Les années passent, je sors avec Lilly, puis avec d'autres personnes. Que des relations à distance, commencées par Internet avant des rencontres IRL. Toujours, toujours, mes cheveux semblent attirer le regard plus que le reste de ma personne. C'est comme ça que je le vis, du moins : mes cheveux sont un membre à part entière, aussi indispensables à ma survie que mes jambes ou, je vous vois venir, ma bite (voilà, c'est dit. Ça va mieux, ceux que ça démangeait ?). Ils ne définissent pas que ma coupe de cheveux : sans mes cheveux longs, je ne serais pas moi. Je ne serais plus le Muh.

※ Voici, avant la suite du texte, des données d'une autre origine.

Lemma cross_run_op_ok op s : cross_wf s ->
  exists b s', run_op op s = Some (b, s') /\ cross_wf s' /\ config_ s' = config_ s
    /\ (b, entities s') = spec_op op (entities s).
Proof.
  intros Hwf. destruct op as [e|eid|eid nx ny].
  - destruct (cross_add_ok e s Hwf) as (b & s' & H & ? & ? & -> & He). eexists _, s'. split_and!; try done.
    cbn. rewrite He. by destruct (_ && _)%bool.
  - destruct (cross_remove_ok eid s Hwf) as (b & s' & H & ? & ? & -> & He). eexists _, s'. split_and!; try done.
    cbn. by rewrite He.
  - destruct (cross_update_ok eid nx ny s Hwf) as (b & s' & H & ? & ? & -> & He). eexists _, s'. split_and!; try done.
    cbn. by rewrite He.
Qed.

Lemma cross_run_ops_ok ops s : cross_wf s ->
  exists bs s', run_ops ops s = Some (bs, s') /\ cross_wf s' /\ config_ s' = config_ s
    /\ (bs, entities s') = spec_ops ops (entities s).
Proof.
  revert s. induction ops as [|op ops IH]; intros s Hwf; [by exists [], s|].
  destruct (cross_run_op_ok op s Hwf) as (b & s1 & H1 & Hwf1 & Hc1 & He1).
  destruct (IH s1 Hwf1) as (bs & s2 & H2 & Hwf2 & Hc2 & He2).
  exists (b :: bs), s2. cbn [run_ops spec_ops]. rewrite <- He1, H1. cbn. rewrite H2. cbn. rewrite <- He2.
  split_and!; [done|done|congruence|done].
Qed.

(** C6: From an empty manager, any sequence of operations runs without following
    a dangling or null pointer, returns what a plain map of entities would,
    and leaves both lists correct and sorted over exactly that map. *)
Theorem cross_lists_refine_map c ops :
  exists bs s, run_ops ops (cross_init c) = Some (bs, s) /\ cross_wf s
    /\ (bs, entities s) = spec_ops ops ∅ /\ total_entities s = size (spec_ops ops ∅).2.
Proof.
  destruct (cross_run_ops_ok ops (cross_init c) (cross_init_wf c)) as (bs & s & Hr & Hwf & _ & He).
  replace (entities (cross_init c)) with (∅ : gmap Z Entity) in He by (unfold entities; cbn; by rewrite fmap_empty).
  exists bs, s. split_and!; [done|done|done|]. rewrite <- He. cbn. unfold total_entities, entities.
  by rewrite map_size_fmap.
Qed.

Definition demo (i px py : Z) : Entity := mkEntity i px py PLAYER 0.

Lemma cross_view_exact_witness :
  exists s, run_ops [Add (demo 1 5 5); Add (demo 2 3 9); Add (demo 3 90 5); Move 2 8 8; Remove 3; Add (demo 4 6 40)]
      (cross_init (mkConfig 100 100 10)) = Some ([true; true; true; true; true; true], s)
    /\ get_entities_in_view 1 s = Some [demo 1 5 5; demo 2 8 8]
    /\ exists es, get_entities_in_view_at 5 5 s = Some es /\ NoDup es
       /\ forall e, e ∈ es <-> entities s !! id e = Some e /\ in_square s 5 5 e.
Proof.
  destruct (cross_run_ops_ok [Add (demo 1 5 5); Add (demo 2 3 9); Add (demo 3 90 5); Move 2 8 8; Remove 3; Add (demo 4 6 40)]
    (cross_init (mkConfig 100 100 10)) (cross_init_wf _)) as (bs & s & Hr & Hwf & _ & _).
  exists s. vm_compute in Hr. injection Hr as <- Hs. split; [|split].
  - rewrite <- Hs. vm_compute. reflexivity.
  - rewrite <- Hs. vm_compute. reflexivity.
  - pose proof (cross_view_exact s 5 5 Hwf) as H. replace (window_fits s 5 5) with true in H; [exact H|].
    rewrite <- Hs. vm_compute. reflexivity.
Defined.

2010, ma dermite débarque. J'en ai longuement parlé ici, des cinquante mille trucs que j'ai essayés en vain pour m'en débarrasser. Suffit de dire qu'en plus de me démanger, elle me fait des plaques rouges moches desquelles les cheveux chutent plus facilement. À cette époque, je commence à psychoter sur l'éventualité de perdre mes cheveux. Le fait de sentir le froid de la vitre de bus quand j'y pose l'arrière de mon crâne ne fait rien pour me rassurer, persuadé que je suis qu'à une époque ils étaient plus épais que ça et que je ne sentais pas le froid de la vitre quand je faisais ça.

2011, je sors avec Nancy. À un moment, on va dans un magasin qui a de grands miroirs au plafond. J'y jette un oeil et je m'arrête, pétrifié : c'est la peau de mon crâne qu'on voit, là, sous mes cheveux ?! Nancy me rassure en me disant que nan, ça ne se voit pas. Pendant deux ans j'emmerde tout le monde à demander s'ils trouvent pas que je me dégarnis, là, à l'arrière de mon crâne. Les gens trouvent que non. Ou peut-être un peu mais faut vraiment scruter pour s'en rendre compte.

Fin 2013, tout seul au boulot, sur une pulsion, je prends mon smartphone et je me photographie l'arrière du crâne. Et je constate l'étendue des dégâts.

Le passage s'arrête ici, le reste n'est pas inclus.